* **BRIEF**
Where the records below reach the line containing "if negb (String.eqb (IDJAGClaims.typ", start transcribing, and end with the line containing "IDJAGClaims.aud claims +:+", exactly and with nothing else added.

DATA FOR ANALYSIS START

Definition outcome_of (a : Attempt) : Res unit string :=
  match a with SpawnFails e => Err e | Ran _ _ outcome => outcome end.

Definition child_of (a : Attempt) : option (ProxyStats.t * option ModelStatus.t) :=
  match a with SpawnFails _ => None | Ran s status _ => Some (s, status) end.

Definition fails (a : Attempt) : Prop := is_ok (outcome_of a) = false.

Definition has_child (a : Attempt) : bool := match child_of a with Some _ => true | None => false end.

(** One turn makes the next attempt and tells of its child. *)
Lemma attempt_step_next monitored (self : Proxy) c a given sofar had :
  server_command self = Ok c ->
  attempt_step monitored self (MkLife (a :: given) sofar had) =
    Some (outcome_of a, MkLife given (sofar ++ told_running monitored self (omap child_of [a])) (has_child a)).
Proof.
  intros Hc. unfold attempt_step. rewrite Hc. destruct a; cbn; by rewrite ?app_nil_r.
Qed.

(** The loop makes the attempts up to the first that succeeds, and tells of the
    children of exactly those. *)
Lemma attempts_run monitored (self : Proxy) c remaining : forall count given sofar had r s p,
  server_command self = Ok c ->
  retry_loop (attempt_step monitored self) remaining count (MkLife given sofar had) = Some (r, s, p) ->
  exists n last, (n <= remaining)%nat /\ given !! n = Some last /\ Forall fails (take n given) /\
    r = outcome_of last /\ (is_ok r = true \/ n = remaining) /\ p = pauses_from count n /\
    told s = sofar ++ told_running monitored self (omap child_of (take (S n) given)) /\
    had_child s = has_child last.
Proof.
  induction remaining as [|remaining IH]; intros count [|a given] sofar had r s p Hc H; cbn [retry_loop] in H;
    try (by unfold attempt_step in H; rewrite Hc in H);
    rewrite (attempt_step_next _ _ _ _ _ _ _ Hc) in H; destruct (outcome_of a) as [u|e] eqn:Ha.
  1, 2, 3: injection H as <- <- <-; exists 0%nat, a; split_and!; auto with lia; constructor.
  destruct (retry_loop _ _ _ _) as [[[r' s'] p']|] eqn:E; [|done]. injection H as -> -> <-.
  apply IH in E as (n & last & Hn & Hl & Hfs & -> & Hor & -> & Ht & Hh); [|done].
  exists (S n), last. split_and!; [lia|done|constructor; [by unfold fails; rewrite Ha|done]|done| | | |done].
  - destruct Hor; [by left|right; lia].
  - by rewrite pauses_from_cons.
  - rewrite Ht, <- app_assoc, <- told_running_app, <- omap_app'. done.
Qed.

(** Without a command every attempt fails before a child. *)
Lemma no_command monitored (self : Proxy) e remaining : forall count l,
  server_command self = Err e ->
  exists s, retry_loop (attempt_step monitored self) remaining count l = Some (Err e, s, pauses_from count remaining) /\
    told s = told l /\ had_child s = false.
Proof.
  induction remaining as [|remaining IH]; intros count l Hc; cbn [retry_loop];
    unfold attempt_step at 1; rewrite Hc; [by eexists|].
  destruct (IH (count + 1) (MkLife (attempts l) (told l) false) Hc) as (s & -> & Ht & Hh).
  exists s. by rewrite pauses_from_cons.
Qed.

(** With as many attempts as the loop may make, it ends. *)
Lemma attempts_suffice monitored (self : Proxy) remaining : forall count s,
  (S remaining <= length (attempts s))%nat ->
  is_Some (retry_loop (attempt_step monitored self) remaining count s).
Proof.
  assert (Hstep : forall s, (1 <= length (attempts s))%nat -> exists r s', attempt_step monitored self s = Some (r, s') /\
    (length (attempts s) <= S (length (attempts s')))%nat).
  { intros s Hl. unfold attempt_step. destruct (server_command self); [|by eexists _, _; split; [done|cbn; lia]].
    destruct (attempts s) as [|[e|st status outcome] rest]; [cbn in Hl; lia| |]; by eexists _, _; split; [done|cbn; lia]. }
  induction remaining as [|remaining IH]; intros count s Hl; cbn [retry_loop];
    (destruct (Hstep s ltac:(lia)) as (r & s1 & -> & Hs); destruct r as [u|e]; [done|]); [done|].
  destruct (IH (count + 1) s1 ltac:(lia)) as [[[r2 s2] p] ->]. done.
Qed.
(* ===== verification/CredentialServer.v ===== *)
(** The gateway server ([acdp-gateway/acdp-server]): the credential service,
    the table of credentials, and the routes that issue and verify them.

    A statement of the database is given its outcome, an error of the
    connection or success; what a statement does to the table is here.  Times,
    identifiers and random draws are arguments. *)

From S2P Require Import Prelude Externs P256 Messages GatewayTypes.

(** ** Identity assertions ([services/id_jag.rs]) *)

Module IDJAGClaims.
Record t : Type := mk {
  typ : string;
  jti : string;
  iss : string;
  sub : string;
  aud : string;
  resource : string;
  client_id : string;
  exp : Z;
  iat : Z;
  scope : string
}.
End IDJAGClaims.

(** [jsonwebtoken] with a shared secret: [encode] with the default header, and
    [decode] with the default validation for one audience at a time *)
Class IdJagJwt := {
  jwt_encode : bytes -> IDJAGClaims.t -> Res string string;
  jwt_decode : bytes -> Z -> string -> string -> Res IDJAGClaims.t string
}.

(** What is encoded with a secret is decoded with it by the token's audience
    until it expires. *)
Class IdJagJwtLaws {W : IdJagJwt} := {
  jwt_decode_encode secret now audience claims token :
    jwt_encode secret claims = Ok token -> IDJAGClaims.aud claims = audience -> now <= IDJAGClaims.exp claims ->
    jwt_decode secret now audience token = Ok claims
}.

Definition validate_id_jag `{W : IdJagJwt} (now : Z) (token expected_audience : string) (idp_public_key : bytes)
  : GatewayResult IDJAGClaims.t :=
  let? claims := map_err (fun e => ACDPGatewayError.InvalidIDJAG ("JWT decode failed: " +:+ e))
                   (jwt_decode idp_public_key now expected_audience token) in
  if negb (String.eqb (IDJAGClaims.typ claims) "oauth-id-jag+jwt") then
    Err (ACDPGatewayError.InvalidIDJAG ("Invalid token type: " +:+ IDJAGClaims.typ claims))
  else if negb (String.eqb (IDJAGClaims.aud claims) expected_audience) then
    Err (ACDPGatewayError.InvalidIDJAG
           ("Audience mismatch: " +:+ IDJAGClaims.aud claims +:+ " != " +:+ expected_audience))
  else Ok claims.

(** ** The identity provider ([services/rauthy_client.rs]) *)

Module UserInfo.
Record t : Type := mk { sub : string; email : option string; email_verified : option bool; name : option string }.
End UserInfo.

Module IDTokenClaims.
Record t : Type := mk {
  iss : string; sub : string; aud : string; exp : Z; iat : Z; email : option string; email_verified : option bool
}.
End IDTokenClaims.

DATA FOR ANALYSIS END

* **OUTPUT FOR THIS TASK**
  if negb (String.eqb (IDJAGClaims.typ claims) "oauth-id-jag+jwt") then
    Err (ACDPGatewayError.InvalidIDJAG ("Invalid token type: " +:+ IDJAGClaims.typ claims))
  else if negb (String.eqb (IDJAGClaims.aud claims) expected_audience) then
    Err (ACDPGatewayError.InvalidIDJAG
           ("Audience mismatch: " +:+ IDJAGClaims.aud claims +:+ " != " +:+ expected_audience))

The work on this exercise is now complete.